DiTomas’s commitment to helping patients with complex challenges stems from her medical education at UCSF and residency at what’s now Zuckerberg San Francisco General Hospital and Trauma Center.

“I was exposed to a lot of people who had mental health issues, who struggled with homelessness, struggled with intermittent incarceration and substance use,” DiTomas said. “Training in that setting gave me a lot of experience with understanding where people come from.

“I also think it made me a better doctor. Someone might come in seeking drugs, trying to get pain meds. But when you spend an extra 10 minutes hearing about what their childhood was like and how their father was a dentist who had narcotics in their garage – how he and his brother became addicts, and then they were homeless, and then they got arrested – that takes you to a really different treatment pathway.”

DiTomas’s first experiences at the Vacaville facility came about because a UCSF mentor recruited her to join an initiative to improve health care in prisons. Over time, she found herself increasingly dedicated to that mission. She wanted to play a part in changing how prison staff view their roles, shifting the focus from confinement to rehabilitation.

In addition to compassionate release, DiTomas listens to her patients’ concerns and tries to push for exceptions to prison policy that will help make their lives a little better. Along the way, she’s worked with a wide variety of staff. Take, for example, the correctional officer who helped DiTomas arrange for a dying prisoner to say goodbye to his daughter, who was held in another facility.

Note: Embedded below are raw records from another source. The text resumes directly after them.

(** The route, slot and token of a device's request, once it is authorised and
    its operation is accepted. *)
Definition device_operation (operation_id : string) (issued_at_ms : Z) (route_id device_slot_id access_token : string) :
    control (RouteId * DeviceSlotId * AccessToken) :=
  route_id ← pure_control (parse_route route_id);
  slot_id ← pure_control (parse_slot device_slot_id);
  access_token_value ← pure_control (parse_access access_token);
  _ ← ask map_device_auth_error (authorize_device sha256 route_id slot_id access_token_value);
  _ ← accept_operation operation_id issued_at_ms access_token;
  mret (route_id, slot_id, access_token_value).

Definition do_resolve (request_id : Z) (operation_id : string) (issued_at_ms : Z) (route_id device_slot_id access_token : string) : control Answer :=
  device ← device_operation operation_id issued_at_ms route_id device_slot_id access_token;
  resolved ← ask map_error (resolve sha256 device.1.1 device.1.2 device.2 now);
  expires_at_ms ← pure_control (as_i64 resolved.(ResolveResponse.expires_at_ms));
  mret (answer (RemoteControlFrame.RouteResolved request_id (opaque resolved.(ResolveResponse.host_endpoint))
                  resolved.(ResolveResponse.relay_url) expires_at_ms)).

Definition do_replace_push (request_id : Z) (operation_id : string) (issued_at_ms : Z) (route_id device_slot_id access_token : string)
    (address : WirePushAddress) : control Answer :=
  device ← device_operation operation_id issued_at_ms route_id device_slot_id access_token;
  address ← pure_control (convert_push address);
  _ ← commit_change (register_push sha256 device.1.1 device.1.2 device.2 address later);
  expires_at_ms ← pure_control (as_i64 address.(PushAddress.expires_at_ms));
  mret (answer (RemoteControlFrame.PushAddressReplaced request_id expires_at_ms)).

Definition do_delete_push (request_id : Z) (operation_id : string) (issued_at_ms : Z) (route_id device_slot_id access_token : string) : control Answer :=
  device ← device_operation operation_id issued_at_ms route_id device_slot_id access_token;
  _ ← commit_change (delete_push sha256 device.1.1 device.1.2 device.2);
  mret (answer (RemoteControlFrame.PushAddressDeleted request_id)).

Definition do_wake (request_id : Z) (operation_id : string) (issued_at_ms : Z) (route_id device_slot_id admin_token wake_id : string) : control Answer :=
  route ← pure_control (parse_route route_id);
  slot_id ← pure_control (parse_slot device_slot_id);
  admin_token_value ← pure_control (parse_admin admin_token);
  _ ← ask map_admin_auth_error (authorize_admin sha256 route admin_token_value);
  _ ← accept_operation operation_id issued_at_ms admin_token;
  found ← ask map_error (push_address sha256 route slot_id admin_token_value);
  target ← pure_control (ok_or found WireErrorCode.RouteUnavailable);
  payload ← pure_control (ok_or (wake_with_id target.2 wake_id) WireErrorCode.MalformedFrame);
  mret (RemoteControlFrame.WakeAccepted request_id, Some (WakeDispatch.mk route slot_id target.1 payload), None).

(** A replay of a revocation is let through to find out whether it was carried out. *)
Definition accept_revocation (operation_id : string) (issued_at_ms : Z) (credential : string) : control bool := λ sv,
  match accept_operation operation_id issued_at_ms credential sv with
  | (sv, Ok _) => (sv, Ok false)
  | (sv, Err WireErrorCode.Replay) => (sv, Ok true)
  | (sv, Err e) => (sv, Err e)
  end.

(** The revocation; for a replay, that it was carried out before is as good. *)
Definition revoke_or_replay (route_id : RouteId) (admin_token : RouteAdminToken) (slot_id : DeviceSlotId) (replayed : bool) : control unit := λ sv,
  match change (revoke_device sha256 route_id admin_token slot_id) sv with
  | (sv, Ok _) => (sv, Ok tt)
  | (sv, Err error) =>
      if replayed && bool_decide (RemoteError_code error = RemoteErrorCode.Revoked) then (sv, Ok tt) else (sv, Err (map_error error))
  end.

Definition do_revoke (request_id : Z) (operation_id : string) (issued_at_ms : Z) (route_id device_slot_id admin_token : string) : control Answer :=
  route_id ← pure_control (parse_route route_id);
  slot_id ← pure_control (parse_slot device_slot_id);
  admin_token_value ← pure_control (parse_admin admin_token);
  _ ← ask map_admin_auth_error (authorize_admin sha256 route_id admin_token_value);
  replayed ← accept_revocation operation_id issued_at_ms admin_token;
  _ ← revoke_or_replay route_id admin_token_value slot_id replayed;
  mret (RemoteControlFrame.DeviceGrantRevoked request_id, None, Some (RevokedDevice.mk route_id slot_id)).

Definition operate (frame : RemoteControlFrame) : control Answer :=
  match frame with
  | RemoteControlFrame.RegisterRoute request_id operation_id issued_at_ms route_id route_hint admin_token host_endpoint_id relay_url =>
      do_register_route request_id operation_id issued_at_ms route_id route_hint admin_token host_endpoint_id relay_url
  | RemoteControlFrame.RegisterPresence request_id operation_id issued_at_ms route_id admin_token host_endpoint_id relay_url ttl_seconds =>
      do_register_presence request_id operation_id issued_at_ms route_id admin_token host_endpoint_id relay_url ttl_seconds
  | RemoteControlFrame.RegisterDeviceGrant request_id operation_id issued_at_ms route_id device_slot_id access_token admin_token =>
      do_register_grant request_id operation_id issued_at_ms route_id device_slot_id access_token admin_token
  | RemoteControlFrame.ResolveRoute request_id operation_id issued_at_ms route_id device_slot_id access_token =>
      do_resolve request_id operation_id issued_at_ms route_id device_slot_id access_token
  | RemoteControlFrame.ReplacePushAddress request_id operation_id issued_at_ms route_id device_slot_id access_token address =>
      do_replace_push request_id operation_id issued_at_ms route_id device_slot_id access_token address
  | RemoteControlFrame.DeletePushAddress request_id operation_id issued_at_ms route_id device_slot_id access_token =>
      do_delete_push request_id operation_id issued_at_ms route_id device_slot_id access_token
  | RemoteControlFrame.WakeDevice request_id operation_id issued_at_ms route_id device_slot_id admin_token wake_id =>
      do_wake request_id operation_id issued_at_ms route_id device_slot_id admin_token wake_id
  | RemoteControlFrame.RevokeDeviceGrant request_id operation_id issued_at_ms route_id device_slot_id admin_token =>
      do_revoke request_id operation_id issued_at_ms route_id device_slot_id admin_token
  | _ => pure_control (Err WireErrorCode.MalformedFrame)
  end.

(** *** One frame *)

(** The request number that is next on the connection. *)
Definition expected_request (frame : RemoteControlFrame) (connection : ControlConnection) : result Z WireErrorCode :=
  let? request_id := ok_or (frame_request_id frame) WireErrorCode.MalformedFrame in
  let? expected := ok_or (checked_add_u64 connection.(ControlConnection.last_request_id) 1) WireErrorCode.MalformedFrame in
  reject_if (negb (request_id =? expected)) WireErrorCode.MalformedFrame ;?
  Ok request_id.

Definition handle_inner (connection : ControlConnection) (frame : RemoteControlFrame) (sv : ControlService) :
    ControlConnection * ControlService * result ControlOutcome WireErrorCode :=
  match expected_request frame connection with
  | Err e => (connection, sv, Err e)
  | Ok request_id =>
      if negb connection.(ControlConnection.hello_complete) then
        match frame with
        | RemoteControlFrame.RemoteHello _ remote_control_version max_frame_length =>
            if bool_decide (remote_control_version ≠ REMOTE_CONTROL_VERSION) || negb (max_frame_length =? MAX_REMOTE_CONTROL_FRAME_BYTES)
            then (connection, sv, Err WireErrorCode.VersionMismatch)
            else (ControlConnection.mk true request_id, sv,
                  Ok (ControlOutcome.mk (RemoteControlFrame.RemoteHelloAck request_id REMOTE_CONTROL_VERSION max_frame_length) None None false))
        | _ => (connection, sv, Err WireErrorCode.VersionMismatch)
        end
      else
        let connection := ControlConnection.mk true request_id in
        match operate frame sv with
        | (sv, Err e) => (connection, sv, Err e)
        | (sv, Ok (response, wake, revoked_device)) => (connection, sv, Ok (ControlOutcome.mk response wake revoked_device false))
        end
  end.

Definition handle (connection : ControlConnection) (frame : RemoteControlFrame) (sv : ControlService) :
    ControlConnection * ControlService * ControlOutcome :=
  match handle_inner connection frame sv with
  | (connection, sv, Ok outcome) => (connection, sv, outcome)
  | (connection, sv, Err code) =>
      (connection, sv,
       ControlOutcome.mk (RemoteControlFrame.RemoteError (frame_request_id frame) code (is_retriable code)) None None (is_connection_fatal code))
  end.

Definition delete_unregistered_push (dispatch : WakeDispatch) : control unit :=
  commit_change (delete_push_for_service dispatch.(WakeDispatch.route_id) dispatch.(WakeDispatch.slot_id)).

(** *** One turn of a control connection: [handle_control_connection] *)

Context `{JsonCodec PushPayload}.

Definition fcm_code (error : FcmSendError) : WireErrorCode :=
  match error with
  | FcmSendError.Retryable | FcmSendError.Transport => WireErrorCode.Internal
  | FcmSendError.Credentials | FcmSendError.AuthRejected => WireErrorCode.AuthenticationFailed
  | FcmSendError.DeleteAddress | FcmSendError.InvalidAddress => WireErrorCode.RouteUnavailable
  | FcmSendError.InvalidPayload | FcmSendError.Rejected => WireErrorCode.Internal
  end.

Definition fcm_retriable (error : FcmSendError) : bool :=
  match error with
  | FcmSendError.Retryable | FcmSendError.Transport => true
  | _ => false
  end.

(** The response to a frame once the wake it asks for was sent. *)
Definition dispatch_wake (credentials : bool) (fcm : FcmService) (outcome : ControlOutcome) (sv : ControlService) : ControlService * RemoteControlFrame :=
  match outcome.(ControlOutcome.wake) with
  | None => (sv, outcome.(ControlOutcome.response))
  | Some dispatch =>
      match send_wake credentials fcm later dispatch.(WakeDispatch.address) dispatch.(WakeDispatch.payload) with
      | Ok _ => (sv, outcome.(ControlOutcome.response))
      | Err error =>
          let sv := match error with
                    | FcmSendError.DeleteAddress => (delete_unregistered_push dispatch sv).1
                    | _ => sv
                    end in
          (sv, RemoteControlFrame.RemoteError (frame_request_id outcome.(ControlOutcome.response)) (fcm_code error) (fcm_retriable error))
      end
  end.
End service.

“He said he'd been working in corrections for 20-something years, and this was one of the most rewarding things he had done,” DiTomas said.

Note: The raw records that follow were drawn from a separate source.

(* ===== verification/RelayFaults.v ===== *)
(** * Where the relay refuses what it should serve

    The names of endpoints a host sends are not those the relay reads, and frames
    that carry no valid credential fill the cache of operations. *)
From stdpp Require Import prelude strings gmap.
From Stdlib Require Import ZArith Lia Ascii.
From S2P Require Import Prelude ProtoBase ProtoContent TransportControl TransportBootstrap PrivateFiles TransportRemote RelayIds RelayRegistry RelayRegistryProofs RelayPromises RelayControl RelayControlProofs RelayService.

Local Open Scope Z_scope.

(** The decoder takes the length the encoder writes: no padding, no rest. *)
Class Base64Strict `{Base64} : Prop := {
  b64_decode_length text bytes : b64_decode text = Some bytes → str_len text = (4 * Z.of_nat (length bytes) + 2) / 3
}.

(** The host that registers a route or its presence. *)
Definition endpoint_of (frame : RemoteControlFrame) : option string :=
  match frame with
  | RemoteControlFrame.RegisterRoute _ _ _ _ _ _ host_endpoint_id _ => Some host_endpoint_id
  | RemoteControlFrame.RegisterPresence _ _ _ _ _ host_endpoint_id _ _ => Some host_endpoint_id
  | _ => None
  end.

Section faults.
Context `{B64 : Base64, !Base64Strict, Codec : JsonCodec RegistryState}.
Variable sha256 : list ascii → list ascii.

Lemma opaque_text_length k text id : from_opaque k text = Some id → str_len text = (4 * Z.of_nat (fixed_len k) + 2) / 3.
Proof.
  unfold from_opaque. intros (bytes & Hd%b64_decode_length & Hl)%bind_Some. case_match eqn:He; [|done]. apply Nat.eqb_eq in He. by rewrite Hd, He.
Qed.

Lemma requested_endpoint later frame call endpoint :
  endpoint_of frame = Some endpoint → requested_call later frame = Some call → str_len endpoint = 43.
Proof.
  intros He Hreq. destruct frame; try done; injection He as <-; cbn [requested_call] in Hreq; repeat (apply bind_Some in Hreq as (? & ? & Hreq));
    match goal with H : from_opaque KHostEndpoint _ = Some _ |- _ => by apply opaque_text_length in H end.
Qed.

(** C38: A route or a presence whose endpoint is not named by exactly 43 characters, as the
    hexadecimal name of a host's key is not, is refused and not registered. *)
Theorem other_endpoint_names_are_refused now later connection frame endpoint sv connection' sv' outcome
    (Hendpoint : endpoint_of frame = Some endpoint) (Hother : str_len endpoint ≠ 43)
    (Hhandled : handle sha256 now later connection frame sv = (connection', sv', outcome)) :
  answered outcome = false ∧ registry_state sv' = registry_state sv.
Proof.
  assert (registry_state sv' = registry_state sv) as Hsame.
  { apply handle_effects in Hhandled as [[[Hr _]|(call & res & Hreq & _)] _]; [unfold registry_state; by rewrite Hr|].
    by apply (requested_endpoint _ _ _ endpoint) in Hreq. }
  split; [|done]. apply handle_inv in Hhandled as [[_ Ha]|(a & Hop & Ha & _)].
  - destruct (answered outcome); [|done]. specialize (Ha I). by destruct frame.
  - apply Ha. destruct frame; try done; match type of Hop with operate _ _ _ ?f _ = _ => injection Hendpoint as <-; cbn [operate] in Hop;
      unfold do_register_route, do_register_presence in Hop; control_steps f end; try done;
      match goal with H : parse_endpoint _ = Ok _ |- _ => by apply parse_some, opaque_text_length in H end.
Qed.

(** ** The cache of operations *)

(** A frame that is read, on a connection that said hello. *)
Definition is_next (connection : ControlConnection) (frame : RemoteControlFrame) : Prop :=
  connection.(ControlConnection.hello_complete) = true ∧ is_ok (expected_request frame connection) = true.

(** A registration of a route that is within the clock's tolerance, and its key. *)
Definition registration_key (event : FrameEvent) (key : ReplayKey) : Prop :=
  match event.(FrameEvent.frame) with
  | RemoteControlFrame.RegisterRoute _ operation_id issued_at_ms _ _ admin_token _ _ =>
      operation_key sha256 event.(FrameEvent.now) operation_id issued_at_ms admin_token = Ok key ∧
      is_next event.(FrameEvent.connection) event.(FrameEvent.frame)
  | _ => False
  end.

Lemma registration_recorded event key sv :
  registration_key event key →
  (handle_event sha256 sv event).(ControlService.replay) = (replay_check key event.(FrameEvent.now) sv.(ControlService.replay)).1.
Proof.
  unfold registration_key, handle_event, handle, handle_inner. destruct event as [connection now later frame]; simpl.
  destruct frame; try done. intros [Hk [Hhello Hnext]]. destruct (expected_request _ _) as [next|]; [|done]. rewrite Hhello. simpl.
  unfold do_register_route, accept_operation. unfold mbind at 1, control_bind at 1. rewrite Hk. fold (replay_check key now sv.(ControlService.replay)).
  destruct (replay_check _ _ _) as [replay [[]|code]]; [|done]. cbn [map_err].
  match goal with |- context [(?m ≫= ?k) ?s] => destruct ((m ≫= k) s) as [sv' a] eqn:E end.
  assert (sv'.(ControlService.replay) = replay) as <-; [|by destruct a as [[[]]|]].
  match goal with |- _ = _ => control_steps RemoteControlFrame.PushAddressDeleted; simpl in *; congruence end.
Qed.

(** The key of the operation a frame carries, when its time is within the
    clock's tolerance. *)
Definition event_key (event : FrameEvent) : option ReplayKey :=
  '(operation_id, issued_at_ms, credential) ← frame_operation event.(FrameEvent.frame);
  match operation_key sha256 event.(FrameEvent.now) operation_id issued_at_ms credential with
  | Ok key => Some key
  | Err _ => None
  end.

(** No entry was recorded before [at_]. *)
Definition recorded_since (at_ : Z) (entries : gmap ReplayKey Z) : Prop := map_Forall (λ _ seen_at, at_ ≤ seen_at) entries.

(** Entries that are young enough are all kept. *)
Lemma young_entries_kept at_ now entries :
  recorded_since at_ entries → now ≤ at_ + OPERATION_REPLAY_WINDOW_MS →
  filter (λ '(_, seen_at), saturating_sub_u64 now seen_at ≤ OPERATION_REPLAY_WINDOW_MS) entries = entries.
Proof.
  intros Hat Hn. apply map_filter_id. intros key seen_at Hl. specialize (Hat _ _ Hl). simpl in Hat.
  unfold saturating_sub_u64, OPERATION_REPLAY_WINDOW_MS in *. lia.
Qed.

(** The cache [later] has what the cache [sooner] has, and keys outside of
    [looked_up] are as before. *)
Record grown (at_ : Z) (looked_up : ReplayKey → Prop) (sooner later : gmap ReplayKey Z) : Prop := {
  grown_young : recorded_since at_ later;
  grown_kept : sooner ⊆ later;
  grown_other key : ¬ looked_up key → sooner !! key = None → later !! key = None
}.

(** A key that is looked up takes a place, unless the cache is full. *)
Lemma lookup_grows at_ key now entries :
  recorded_since at_ entries → at_ ≤ now → now ≤ at_ + OPERATION_REPLAY_WINDOW_MS →
  let later := (replay_check key now entries).1 in
  grown at_ (λ k, k = key) entries later ∧ (is_Some (later !! key) ∨ (REPLAY_CAPACITY ≤ size later)%nat).
Proof.
  intros Hat H0 Hn. unfold replay_check, check_and_record. rewrite (young_entries_kept at_) by done.
  destruct (entries !! key) as [t|] eqn:E; cbn [is_some]; [split; [by split|left; by eexists]|].
  destruct (Nat.leb_spec REPLAY_CAPACITY (size entries)) as [Hfull|_]; [split; [by split|by right]|]. simpl. split.
  - split; [by apply map_Forall_insert_2|by apply insert_subseteq|]. intros k Hk Hl. by rewrite lookup_insert_ne by congruence.
  - left. by rewrite lookup_insert_eq.
Qed.

(** Whatever is handled within the window, the cache only grows. *)
Lemma events_grow at_ events : ∀ sv,
  recorded_since at_ sv.(ControlService.replay) →
  (∀ event, event ∈ events → at_ ≤ event.(FrameEvent.now) ≤ at_ + OPERATION_REPLAY_WINDOW_MS) →
  let later := (handle_events sha256 sv events).(ControlService.replay) in
  grown at_ (λ k, ∃ event, event ∈ events ∧ event_key event = Some k) sv.(ControlService.replay) later ∧
  ∀ event key, event ∈ events → registration_key event key → is_Some (later !! key) ∨ (REPLAY_CAPACITY ≤ size later)%nat.
Proof.
  induction events as [|event events IH]; intros sv Hat Hnow; simpl; [split; [by split|by intros ? ? ?%elem_of_nil]|].
  destruct (Hnow event) as [H0 Hn]; [by left|].
  assert (grown at_ (λ k, event_key event = Some k) sv.(ControlService.replay) (handle_event sha256 sv event).(ControlService.replay)) as Hone.
  { unfold handle_event. destruct (handle _ _ _ _ _ _) as [[connection' sv'] outcome] eqn:E. simpl.
    apply handle_effects in E as [_ [->|(op & issued & credential & key & Hf & Hk & ->)]]; [by split|].
    destruct (lookup_grows at_ key event.(FrameEvent.now) sv.(ControlService.replay) Hat H0 Hn) as [[G1 G2 G3] _]. split; [done..|].
    intros k Hk'. apply G3. intros ->. apply Hk'. unfold event_key. rewrite Hf. simpl. by rewrite Hk. }
  destruct Hone as [G1 G2 G3]. destruct (IH (handle_event sha256 sv event) G1) as [[I1 I2 I3] Hreg]; [intros e He; apply Hnow; by right|].
  split; [split; [done|by etrans|]|].
  - intros k Hk Hl. apply I3; [intros (e & He & Hek); apply Hk; exists e; split; [by right|done]|].
    apply G3; [|done]. intros Hek. apply Hk. exists event. split; [by left|done].
  - intros e key [->|He]%elem_of_cons Hr; [|by apply (Hreg e)].
    destruct (lookup_grows at_ key event.(FrameEvent.now) sv.(ControlService.replay) Hat H0 Hn) as [_ Hk].
    rewrite <-(registration_recorded event key sv Hr) in Hk. destruct Hk as [[t Hk]|Hk]; [left|right].
    + exists t. by eapply lookup_weaken.
    + etrans; [exact Hk|]. by apply map_subseteq_size.
Qed.

(** Enough different registrations fill the cache. *)
Lemma registrations_fill at_ events keys sv :
  recorded_since at_ sv.(ControlService.replay) →
  (∀ event, event ∈ events → at_ ≤ event.(FrameEvent.now) ≤ at_ + OPERATION_REPLAY_WINDOW_MS) →
  NoDup keys → (REPLAY_CAPACITY ≤ length keys)%nat →
  (∀ key, key ∈ keys → ∃ event, event ∈ events ∧ registration_key event key) →
  (REPLAY_CAPACITY ≤ size (handle_events sha256 sv events).(ControlService.replay))%nat.
Proof.
  intros Hat Hnow Hnd Hmany Hsent. destruct (events_grow at_ events sv Hat Hnow) as [_ Hreg].
  set (later := (handle_events sha256 sv events).(ControlService.replay)) in *.
  destruct (Nat.le_gt_cases REPLAY_CAPACITY (size later)) as [?|Hlt]; [done|].
  rewrite <-(size_dom later). etrans; [exact Hmany|]. rewrite <-(size_list_to_set (C := gset ReplayKey) keys Hnd).
  apply subseteq_size. intros key Hk%elem_of_list_to_set. apply elem_of_dom.
  destruct (Hsent key Hk) as (event & Hin & He). destruct (Hreg event key Hin He); [done|lia].
Qed.

(** A full cache refuses every new key. *)
Lemma full_cache at_ now key entries :
  recorded_since at_ entries → (REPLAY_CAPACITY ≤ size entries)%nat → now ≤ at_ + OPERATION_REPLAY_WINDOW_MS → entries !! key = None →
  (replay_check key now entries).2 = Err RemoteErrorCode.LimitExceeded.
Proof.
  intros Hat Hs Hn Hl. unfold replay_check, check_and_record. rewrite (young_entries_kept at_) by done. rewrite Hl. cbn [is_some].
  by rewrite (proj2 (Nat.leb_le _ _) Hs).
Qed.

(** An operation, a revocation too, that a full cache refuses. *)
Lemma limited_operation now later frame operation_id issued_at_ms credential key sv sv' a :
  frame_operation frame = Some (operation_id, issued_at_ms, credential) →
  operation_key sha256 now operation_id issued_at_ms credential = Ok key →
  (replay_check key now sv.(ControlService.replay)).2 = Err RemoteErrorCode.LimitExceeded →
  operate sha256 now later frame sv = (sv', a) → is_ok a = false ∧ registry_state sv' = registry_state sv.
Proof.
  intros Hf Hk Hc Hop. destruct (is_revocation frame) eqn:Hrev.
  - destruct frame; try done. injection Hf as -> -> ->. cbn [operate] in Hop. unfold do_revoke in Hop.
    repeat match goal with
    | H : (pure_control _ ≫= _) _ = _ |- _ => apply pure_bind_inv in H as [(? & _ & -> & ->)|(? & _ & H)]
    | H : (ask _ _ ≫= _) _ = _ |- _ => apply ask_bind_inv in H as [(? & _ & -> & ->)|(? & _ & H)]
    end; try done.
    unfold mbind at 1, control_bind at 1, accept_revocation, accept_operation in Hop. rewrite Hk in Hop.
    fold (replay_check key now sv.(ControlService.replay)) in Hop. destruct (replay_check _ _ _) as [replay r]. simpl in Hc. subst r. by injection Hop as <- <-.
  - apply operate_operated in Hop as [Hl Ha|[Ha|Ha] _ _]; [split; [done|by eapply looked_up_state]| |by rewrite Hrev in Ha].
    destruct Ha as (op & issued & cred & key' & Hf' & Hk' & Hc' & _). rewrite Hf in Hf'. injection Hf' as <- <- <-. rewrite Hk in Hk'. injection Hk' as <-.
    unfold replay_check in Hc. congruence.
Qed.

(** C37: Registrations of routes take a place in the cache of operations before anything in them is
    checked: from a moment at which the cache holds nothing recorded earlier, as when the service
    has just started, and among any other frames, 4096 registrations with different operations that
    were read (the next request of a connection that said hello, with a time within the tolerance),
    whatever credentials they carried, make every operation that is new, a revocation too, be
    refused without effect until 120 seconds after that moment. *)
Theorem registrations_block_the_service sv at_ events keys event key connection' sv' outcome
    (Hyoung : recorded_since at_ sv.(ControlService.replay))
    (Hwithin : ∀ e, e ∈ event :: events → at_ ≤ e.(FrameEvent.now) ≤ at_ + OPERATION_REPLAY_WINDOW_MS)
    (Hdistinct : NoDup keys) (Hmany : (REPLAY_CAPACITY ≤ length keys)%nat)
    (Hsent : ∀ k, k ∈ keys → ∃ e, e ∈ events ∧ registration_key e k)
    (Hkey : event_key event = Some key) (Hnew : sv.(ControlService.replay) !! key = None)
    (Hother : ∀ e, e ∈ events → event_key e ≠ Some key)
    (Hhandled : handle sha256 event.(FrameEvent.now) event.(FrameEvent.later) event.(FrameEvent.connection) event.(FrameEvent.frame)
                  (handle_events sha256 sv events) = (connection', sv', outcome)) :
  answered outcome = false ∧ registry_state sv' = registry_state (handle_events sha256 sv events).
Proof.
  assert (∀ e, e ∈ events → at_ ≤ e.(FrameEvent.now) ≤ at_ + OPERATION_REPLAY_WINDOW_MS) as Hnow by (intros e He; apply Hwithin; by right).
  pose proof (registrations_fill at_ events keys sv Hyoung Hnow Hdistinct Hmany Hsent) as Hfull.
  destruct (events_grow at_ events sv Hyoung Hnow) as [[G1 _ G3] _].
  assert ((handle_events sha256 sv events).(ControlService.replay) !! key = None) as Hl.
  { apply G3; [|done]. intros (e & He & Hek). by apply (Hother e). }
  apply (full_cache at_ event.(FrameEvent.now) key) in Hl; [|done..|apply Hwithin; by left].
  unfold event_key in Hkey. apply bind_Some in Hkey as ([[operation_id issued_at_ms] credential] & Hop & Hkey).
  destruct (operation_key _ _ _ _ _) as [k|] eqn:Hok; [|done]. injection Hkey as ->.
  apply handle_inv in Hhandled as [[-> Ha]|(a & Ho & Ha & _)].
  - split; [|done]. destruct (answered outcome); [|done]. specialize (Ha I). congruence.
  - eapply limited_operation in Ho as [Hr Hs]; [|done..]. by split; [apply Ha|].
Qed.
End faults.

In the past few months, DiTomas’s team has faced one of its biggest challenges yet: the threat of COVID-19 spreading within the prison, where social distancing can be difficult. As they work to mitigate the risks to patients, DiTomas and her colleagues are constantly balancing the need for physical protection from the virus against the need for activities that protect prisoners’ mental health.

Despite the ethical dilemmas involved in her job, DiTomas remains committed to advancing the rights of her patients.

“[In the US,] we’ve sort of got the mindset of ‘We just put people behind bars, and we don't have to deal with them anymore,’” DiTomas said. “But the reality is, even in this country, people [in prison] are going to come back to your neighborhood. And it would be much better to have somebody who's been treated like a human being.”

Michele DiTomas won a 2020 UCSF Campaign Alumni Award in “The Compassionate” category. The award honors individuals whose work is marked by boundless empathy, understanding, and caring within health care or science.

*This is a pseudonym used to protect privacy.